Стоит только полюбить кого-нибудь, будь то солдат, собака или ребенок, и тебе уже грозит потеря. — Кампобелло, он сам решал за себя, и она тоже. Он прекрасно сознавал, на что идет.
Вчера он погиб только потому, что тот парень в туннеле оказался чертовски проворным. Я знаю, Билл никогда не бывал беззаботен. — Билл двигался так быстро, ловко, он так прекрасно разбирался в своем деле. Ральф говорил правду, но Тони Кампобелло не желал его слушать.
— Вздор. Ему вовсе не следовало спускаться в ту дыру.
— Так почему же он полез туда? — настаивал Ральф.
— Чтобы доказать… не знаю что… Он только и думал о ней.
— Он не был так глуп или даже так храбр — пусть генералы говорят, да и сам Билл повторял, что «подземной крысе» следует сделаться чуточку безумной.
— Он свихнулся от любви.
— Это верно, — согласился Ральф из верности обоим своим друзьям. — Но он знал свою работу и не допускал, чтобы любовь мешала делу. Я просто не верю тому, что вы говорите. А если вы думаете иначе, Кампобелло, вам лучше сразу же забыть об этом. Если вы вправду любили его, вам лучше бы заткнуть себе глотку и держать свои грязные домыслы при себе. Девушку ждет огромное горе, и не хватало еще, чтобы вы вздумали орать на нее, если ваши дорожки когда-нибудь пересекутся, хотя я абсолютно уверен, что этого не будет.
— Еще бы.
— Ради его памяти сделайте мне такое одолжение, обращайтесь с ней по-человечески, промолчите, если вам доведется встретиться с ней.

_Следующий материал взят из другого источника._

(** * pypubcontrol: the ZMQ publishing client and the subscription monitor

    A shallow embedding of [zmqpubcontrolclient.py] and [zmqsubmonitor.py].

    Conventions of the embedding.
    - The code is Python 2 code (it compares [m[0]] with the [str]
      literals ['\x01'] and ['\x00'] and serialises with the
      [tnetstring] package): what a socket receives and what a channel
      is normalised to is a [str], a sequence of 8-bit characters.  It is
      modelled by [string], and [m[0]] is a one-character [str].
    - A method is a function from the object's state to an outcome, the
      new state and the trace of what the method did to the outside
      world (frames handed to a socket, callbacks invoked).  An exception
      keeps the state reached when it was raised.
    - [threading.Lock] is a boolean; [acquire] on a held lock never
      returns in a run with one thread, which is the outcome [Blocks].
    - ZMQ itself is outside the repository: creating, connecting and
      sending on a socket always succeed here, and a sent message is
      recorded in the trace. *)

From Stdlib Require Import Ascii String.
From stdpp Require Import gmap strings list pretty.

Local Open Scope string_scope.
Local Open Scope list_scope.

(** ** Outcomes, traces and the method monad *)

(** A Python 2 [str]: a byte string. *)
Abbreviation bytes := string.

Inductive exn :=
  | ValueError (msg : string)
  | IndexError (msg : string)
  | TypeError (msg : string)
  | AttributeError (msg : string).

Inductive outcome (A : Type) :=
  | Ret (a : A)
  | Raise (e : exn)
  | Blocks.
Arguments Ret {A} a.
Arguments Raise {A} e.
Arguments Blocks {A}.

Section Method.
Context {S E : Type}.

(** A method over a state [S] that emits events of type [E]. *)
Definition M (A : Type) : Type := S → outcome A * S * list E.

Definition ret {A} (a : A) : M A := λ s, (Ret a, s, []).

Definition bind {A B} (m : M A) (k : A → M B) : M B := λ s,
  match m s with
  | (Ret a, s1, es1) =>
      let '(o, s2, es2) := k a s1 in (o, s2, es1 ++ es2)
  | (Raise e, s1, es1) => (Raise e, s1, es1)
  | (Blocks, s1, es1) => (Blocks, s1, es1)
  end.

Definition raise {A} (e : exn) : M A := λ s, (Raise e, s, []).
Definition get : M S := λ s, (Ret s, s, []).
Definition modify (f : S → S) : M unit := λ s, (Ret tt, f s, []).
Definition emit (e : E) : M unit := λ s, (Ret tt, s, [e]).

(** [if cond: body] with no [else]. *)
Definition when (cond : bool) (body : M unit) : M unit :=
  if cond then body else ret tt.
End Method.
Arguments M : clear implicits.

(** The methods are written with stdpp's monad notation:
    [x ← m; k] and [m;; k]. *)
#[global] Instance method_ret {S E} : MRet (M S E) := λ A, ret.
#[global] Instance method_bind {S E} : MBind (M S E) := λ A B k m, bind m k.

Definition outcome_of {S E A} (r : outcome A * S * list E) : outcome A := r.1.1.
Definition state_of {S E A} (r : outcome A * S * list E) : S := r.1.2.
Definition trace_of {S E A} (r : outcome A * S * list E) : list E := r.2.

(** ** Values handed to the wire format

    What [Item.export] returns and [tnetstring.dumps] accepts: byte
    strings, integers, booleans, [None], lists and dicts keyed by [str]. *)

#[warnings="-register-all"]
Inductive pyval :=
  | VNone
  | VBool (b : bool)
  | VInt (z : Z)
  | VStr (s : bytes)
  | VList (l : list pyval)
  | VDict (d : gmap string pyval).

(** ** ZMQ sockets *)

(** [zmq.XPUB] and [zmq.PUSH], the two socket types the client creates. *)
Inductive socket_kind := XPUB | PUSH.

#[global] Instance socket_kind_eq_dec : EqDecision socket_kind.
Proof. solve_decision. Defined.

Record Socket := mkSocket {
  socket_type : socket_kind;
  peers : list string;      (* the endpoints [connect] was called with *)
  linger : Z                (* ZMQ's default is -1, wait for ever *)
}.

(** [ctx.socket(kind)] *)
Definition ctx_socket (kind : socket_kind) : Socket :=
  {| socket_type := kind; peers := []; linger := -1 |}.

(** [sock.connect(uri)] *)
Definition sock_connect (uri : string) (s : Socket) : Socket :=
  {| socket_type := socket_type s; peers := peers s ++ [uri]; linger := linger s |}.

(** [sock.linger = v] *)
Definition sock_set_linger (v : Z) (s : Socket) : Socket :=
  {| socket_type := socket_type s; peers := peers s; linger := v |}.

(** ** ZmqPubControlClient *)

Module Client.

Record ZmqPubControlClient := mkClient {
  uri : string;
  zmq_pub_uri : option string;
  zmq_push_uri : option string;
  require_subscriptions : bool;
  disable_pub : bool;
  _lock : bool;                       (* [True] while the lock is held *)
  _zmq_sock : option Socket
}.

Definition set_lock (b : bool) (c : ZmqPubControlClient) : ZmqPubControlClient :=
  {| uri := uri c; zmq_pub_uri := zmq_pub_uri c; zmq_push_uri := zmq_push_uri c;
     require_subscriptions := require_subscriptions c; disable_pub := disable_pub c;
     _lock := b; _zmq_sock := _zmq_sock c |}.

Definition set_zmq_sock (s : option Socket) (c : ZmqPubControlClient)
  : ZmqPubControlClient :=
  {| uri := uri c; zmq_pub_uri := zmq_pub_uri c; zmq_push_uri := zmq_push_uri c;
     require_subscriptions := require_subscriptions c; disable_pub := disable_pub c;
     _lock := _lock c; _zmq_sock := s |}.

— Поцелуйте себя В задницу, мистер, — выплюнул в трубку Тони Кампобелло, и глаза его вновь наполнились слезами. — Эта сучка прикончила моего капитана. — Он сейчас был словно малыш у постели умершей матери, готовый убить всякого, кто приблизится к ее ложу. Несколько минут спустя он швырнул трубку, а Ральф еще долго сидел, беспомощно уставившись в окно. Как он расскажет об этом Пакс?
Все это время Франс прислушивалась к разговору. Когда Ральф поднялся и начал одеваться, она подошла и ласково притронулась к его плечу.

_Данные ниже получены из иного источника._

(** * Glide Reader: tokenizer, timing, playback and session metrics

    A shallow embedding of the RSVP core of the Glide Reader application
    ([lib/rsvp/tokenizer.ts], [lib/rsvp/timing.ts], the playback handlers of
    the [App] component and [lib/storage/session-store.ts]) together with the
    properties its specification states about them.

    Conventions of the embedding.
    - A JavaScript [number] that holds a time, a speed or a multiplier is an
      exact rational ([Q]); indices and counts are integers ([Z]).  Rounding
      error of IEEE doubles is outside the model, except in [Float64], which
      rounds the result of every operation to the nearest double and holds
      the functions whose properties depend on it.
    - A JavaScript string is the list of its UTF-16 code units ([list N]).
    - Mutable objects are threaded explicitly: a function that mutates its
      argument returns the new value next to its result.
    - The clock ([performance.now()]) is an input of every function that
      reads it. *)

From stdpp Require Import gmap strings.
From Stdlib Require Import ZArith QArith Qminmax Qround Qpower List Bool Lia Lqa.
Import ListNotations.

Local Open Scope Z_scope.

(* ===================================================================== *)
(** * [lib/rsvp/timing.ts]: drift arithmetic *)
(* ===================================================================== *)

Module Timing.

Local Open Scope Q_scope.

Record TimingState := mkTimingState {
  expectedTime : Q;
  lastTickTime : Q;
  totalDrift : Q
}.

(** [createTimingState] reads the clock twice, [t0] then [t1]. *)
Definition createTimingState (t0 t1 : Q) : TimingState :=
  {| expectedTime := t0; lastTickTime := t1; totalDrift := 0 |}.

(** [calculateNextTick(state, intervalMs)], with [now] the value of
    [performance.now()].  The function mutates [state]; the embedding
    returns the delay and the mutated state.  A result of [-1] asks for an
    immediate tick. *)
Definition calculateNextTick (now : Q) (state : TimingState) (intervalMs : Q)
  : Q * TimingState :=
  let expectedNextTime := expectedTime state + intervalMs in
  let drift := now - expectedNextTime in
  let state1 := {| expectedTime := expectedTime state;
                   lastTickTime := now;
                   totalDrift := drift |} in
  if Qle_bool intervalMs drift then
    (-1, {| expectedTime := now + intervalMs;
            lastTickTime := lastTickTime state1;
            totalDrift := totalDrift state1 |})
  else
    let delay := Qmax 0 (intervalMs - drift) in
    (delay, {| expectedTime := expectedNextTime;
               lastTickTime := lastTickTime state1;
               totalDrift := totalDrift state1 |}).

End Timing.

— Мне очень жаль твоего друга. — Так нежно звучал ее французский акцент; у этой женщины были чуткие руки и мудрое сердце. Обернувшись, Ральф стиснул ее в объятиях. — Мне жаль их обоих.

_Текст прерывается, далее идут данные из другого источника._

(* ===== verification/Prelude.v ===== *)
(** * Verification of x-mcp: overview and shared prelude

    ** The program

    x-mcp is a set of independent Model Context Protocol (MCP) tool
    servers.  Each server registers a few named tools with the SDK's
    [McpServer] and answers [tools/call] requests by issuing one or two
    HTTP requests to a third-party API, reshaping the JSON answer and
    wrapping it in a [{content: [{type: "text", text}]}] envelope:
    - [src/dist/12306_tool.js]: train tickets (two POST requests, field
      renaming, seat-class translation) and the system-time tool;
    - [src/src/binance/*]: Binance market data (query builders in
      [binance_get_api.ts], tool configurations in [binance_get_tool.ts],
      their registration in [binance_server.ts], random base URL in
      [src/dist/binance/binance_config.js]);
    - [src/src/city_weather.ts]: weather by city name through a fixed
      city-code table;
    - [src/src/kuaidi100_tool.ts]: courier tracking;
    - [src/src/math_create_file.ts] and [src/src/index.ts]: Android
      code-template generation;
    - [src/src/dev_environment_tool.ts]: a start-up script that checks for
      Python and installs it.
    The servers share nothing at run time: each is a process of its own
    that talks to its client over stdio and to its upstream over HTTP.

    ** Files (in dependency order)

    - [Prelude] (this file): the string-append equations stdpp keeps
      [simpl never], the JavaScript exception type [js_error] and the
      result type [js_res] of a synchronous JavaScript computation (a
      value or a thrown exception, with stdpp's monad classes), the
      element-wise [js_map] of [Array.prototype.map], and
      [Math.floor(Math.random() * n)] as [random_index]: [Math.random()]
      is a 53-bit fraction [k / 2^53], and [random_pick_range] shows that
      every draw picks an element and every element is picked by some
      draw, for any array of at most [2^53] elements.
    - [JsString]: [toUpperCase]/[toLowerCase] (on ASCII; the symbols and
      names the code upper-cases are ASCII), [String.prototype.replace]
      with its [$] substitution patterns, [padStart], [String(n)] and a
      decimal parser for the round trips.
    - [JsValue]: JavaScript values [jsv] (undefined, null, booleans,
      integers, strings, arrays, plain objects as association lists in
      insertion order, functions by name), truthiness, [===], [String(v)],
      property reads with the [TypeError] of [undefined.k] and the
      members inherited from [Object.prototype], and
      [JSON.stringify(v, null, gap)] after ECMAScript's
      SerializeJSONProperty (members whose value is undefined are left
      out).  Numbers are integers: the code only handles codes, counts,
      prices as strings and timestamps.
    - [Io]: an awaited request, a shell command, a console write,
      [Math.random()], [Date.now()], [new Date()], a file read,
      [process.cwd()], the transport's connection and [process.exit] are
      events of a free monad [io]; [run] executes a program against an
      [oracle] answering every event and returns the trace of events with
      the outcome.  The programs are finite, so [run] is structural: there
      is no fuel.  Three predicates over programs compose along their
      structure: [io_post] (every returned value satisfies a
      postcondition), [io_total] (the program returns in every
      environment) and [io_events_le n] (at most [n] events in every
      environment, the termination measure of a handler; the [io_bound]
      tactic follows a program with the bounds of its sub-programs).
    - [Mcp]: what the servers need of [@modelcontextprotocol/sdk] (outside
      the repository, written from section 4.1 of the spec): the answer
      envelope, the zod object parse (unknown keys stripped, absent
      optional fields left out), and a tool registry behind the class
      [ToolHost] with its laws [ToolHostLaws]; [call_tool] parses the
      arguments and turns a thrown exception into an [isError] result.
      The clients' lemmas ([register_all_ok], [call_tool_parsed],
      [call_tool_invalid], [call_tool_no_schema]) use only the laws; the
      instance [assoc_host] (tools in registration order) discharges them.
      [call_tool_total] and [call_tool_events_le]: a call always returns
      and issues no more events than its handler.
    - [Lifecycle]: the [McpServer] object as the servers use it (library
      code written from its behaviour): [serverInfo] versus [options],
      [registerTool] and [registerResource] with their duplicate checks
      and the capability they register, [connect], [close],
      [process.exit], and the [initialize] answer; [step] is the state
      machine of these operations.  [init], [main] and [main().catch],
      written the same way in every server file, are [init], [main] and
      [main_catch]; [server_wf] is the registry invariant (unique names
      and URIs, registered kinds announced) with its preservation by
      each registration and by every step ([reachable_wf], by induction
      on [rtc step]).  C33: a failed connection logs the error and exits
      with code 1.
    - [NodeLib]: [Buffer.prototype.toString("base64")] and POSIX
      [path.resolve] (library code, from their documentation), with the
      decoding round trip of base64.
    - [Train] ([src/dist/12306_tool.js]): [handleGetHuochepiaoList] as an
      [io] program (validation, the User-Agent draw, the code request, the
      early return on a code other than 200, [Date.now()], the console
      log, the search request), [searchResult], [convertFieldNames],
      [convertSeatName], [handleGetSystemTime] and the two registered
      tools.  Theorems C1-C11: on string arguments the handler does
      nothing but answer the incomplete-parameters error exactly when one
      of them is empty (C1), and through the registry a call is refused
      naming the first member that is not a string, or else answered that
      way exactly when one is empty (C11); exactly two requests in order
      (C2), one request on a failed code lookup (C3), an unresolved
      station is not detected: the search request is sent anyway, its
      JSON body without [arrStation] (C4), the seat table (C5), the
      conversion of one train
      (C6), the success and error answers (C7, C8), the printed time
      parses back to the date (C9) and the User-Agent range (C10).  The
      exported descriptors [GET_HUOCHEPIAO_LIST] and [GET_SYSTIME] carry
      a JSON-Schema [inputSchema] ([Mcp.schema_valid] gives its meaning);
      C27 shows each accepts exactly what the zod shape the tool is
      registered with parses (an equivalence of the two contracts).
    - [Binance] ([src/src/binance/*], [binance_config.js]): [getBaseUrl],
      [axiosBinanceGet] and every query builder as [io] programs, the
      eight tool configurations and [registerBinanceGetTool].  Theorems
      C12-C18: the base-URL range (C12), case-insensitivity of the
      eleven builders that upper-case the symbol (C13) and its absence
      in the three ticker builders (C14), the limit defaults (C15), the
      JSON text of a symbol list (C16), the registration of the eight
      tools and the required symbol of [binanceTicker24hr] (C17), a
      whole [getCryptoPrice] call (C18), the truthy optional members of
      [aggTrades] and [klines] (C30).  [JsValue.parse_stringify_strings]
      reads the JSON text of a symbol list back.
    - [BinanceServer] ([src/src/binance/binance_server.ts]): the
      [McpServer] argument (with its misspelled [ddescription]), the
      registrations in order and the [financial-pdf] resource, whose read
      callback resolves its path against [process.cwd()], reads the file
      and answers it base64-encoded; C34: the file read and the answer
      ([NodeLib.Base64.base64_decode_encode] reads the blob back).
    - [Weather] ([src/src/city_weather.ts]): the registered
      [get_weather_by_city] callback as an [io] program, with the table
      read [cityCodeMap[city]] as a JavaScript property read (so the
      members of [Object.prototype] are found) and [weatherResult] for
      the part after the request.  Theorems C19-C22: one request and the
      seven forecast lines for every city of the table (C19), the
      "not supported" text with no request for other names (C20), the
      inherited names that pass the check and reach the network (C21),
      and the failure answers (C22).
    - [Template] ([src/src/math_create_file.ts], [src/src/index.ts]):
      [DEFAULT_TEMPLATES] byte for byte (checked against the source), the
      handler with its defaults, derived names, file paths and chains of
      global [replace] calls, and the registration with an empty shape.
      [JsString] proves that a global [replace] of [{{n}}] on a text
      split into literal pieces and placeholders ([tseg]) fills exactly
      the placeholders named [n]; from it, C23 shows the chain of
      [replace] calls equals filling all placeholders at once
      ([fill_template], the reference), C24 that the layout keeps
      [{{PACKAGE}}], and C25 that the registered tool ignores its
      arguments.
    - [Courier] ([src/src/kuaidi100_tool.ts]): [httpGet] and the
      [query_trace] callback, registered without a schema because its
      shape is not made of zod types; C26 shows every call through the
      SDK fails with a [TypeError] before any request, and
      [query_trace_request] what the callback does when it does receive
      [args].
    - [DevEnv] ([src/src/dev_environment_tool.ts]): the start-up script
      over shell-command events, with the platform as a parameter; C28:
      an installation command runs if and only if both version checks
      fail on macOS or Linux; C29: what is logged when Python is found;
      C31: the exact shell commands per platform when it is not ([brew],
      [apt-get] when [which apt-get] finds it and [yum] otherwise, none on
      Windows and other platforms).
    Each server file also holds its [McpServer] argument ([*_info]), its
    top level ([*_boot], the registrations on a new server) and its
    [main().catch] ([*_main]).
    - [Servers]: what holds of all servers together: C32, every answer of
      the weather, template, train and system-time handlers is a list of
      text blocks (from the [io_post] lemma of each handler); C35, every
      server boots without error into a reachable lifecycle state with
      exactly its tools and serves once connected; C36, no server's
      [instructions] reach the client, since they are passed as
      [serverInfo]; C37, the event bound of every tool handler (five for
      the train search, two for each Binance tool, one for weather,
      system time and courier, none for the template tool).

    ** Bounds

    Integers are unbounded [Z]: the code does no arithmetic that could
    overflow a double on the values it handles except the [Math.random()]
    scaling, which is modelled exactly (53-bit fractions, arrays of at
    most [2^53] elements).  [JSON.stringify] is structural recursion on
    the value.  The only fuel is that of [Template.parse_tpl], which
    splits a template for the proofs: each step consumes a character, so
    the length of the text is enough, and [templates_segs] checks that
    the split renders back to each template.  Strings are byte strings
    (UTF-8 bytes); [toUpperCase], [toLowerCase] and [trim] act on ASCII,
    which is what the code applies them to (symbols, component names,
    version strings).

    ** Not modelled

    The stdio transport and JSON-RPC framing of the SDK and its
    list-changed notifications, the commented-out tools of the weather
    and courier servers, [binance_sign.ts] (an HMAC call, never used),
    the generated [.d.ts] files and the compiled copies of TypeScript
    sources under [src/dist] (the same logic as the modelled sources), and
    the test drivers (no assertions).  [console.error("...", error)]
    prints an [Error] with its stack; the model logs its message.  Text that only a
    client reads (titles, descriptions) is not modelled, except where a
    finding compares it with the code.
*)

From stdpp Require Export base list strings decidable sets.
From Stdlib Require Export ZArith Lia.
From Stdlib Require Export Ascii String DecimalString DecimalNat DecimalN DecimalZ.
From stdpp Require Export strings.

Declare Scope js_scope.
Delimit Scope js_scope with js.
Open Scope string_scope.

— Мне тоже. Я давно уже пытался предупредить их.
— Зачем? — тихо спросила она.
— Потому что мне казалось, они поступают не правильно.
Ставки слишком высоки, и здесь всегда проигрываешь. Я пытался объяснить им, но они не слушали.
— Наверное, не могли. — В конечном счете она понимала все лучше, чем сам Ральф. Она не отводила от него глаз, пока он одевался. Часом спустя он вошел в «Каравеллу» и с печалью в глазах постучал в номер Пакстон. Девушка распахнула дверь. В джинсах, в принадлежавшей Биллу рубашке и походных башмаках, она выглядела такой красивой, такой хрупкой.
— Они что-нибудь сказали? — тревожно спросила она, отступая, чтобы дать Ральфу войти. Пакстон прибрала постель, и, хотя она не поужинала накануне, утром она так и не смогла позавтракать.
— Да, — неуверенно начал он, входя и оглядываясь по сторонам. Он изо всех сил пытался оттянуть роковой момент.
— Так что? — потребовала она, когда Ральф тяжело опустился в кресло. Любимое кресло Билла. — Какого дьявола, что они сказали тебе?
«Что они сказали? Как я расскажу ей об этом?» Тысячу раз Ральфу уже приходилось сообщать эту весть, и внезапно он почувствовал, что больше не выдержит, это убьет и его тоже. Ему едва исполнилось тридцать девять, а он видел столько смертей, и слышал о смерти, и обонял ее, и писал о ней столько, что с лихвой хватило бы на сотню жизней. Он сжал руками лицо, потом посмотрел на Пакстон. Делать нечего, он обязан ей рассказать.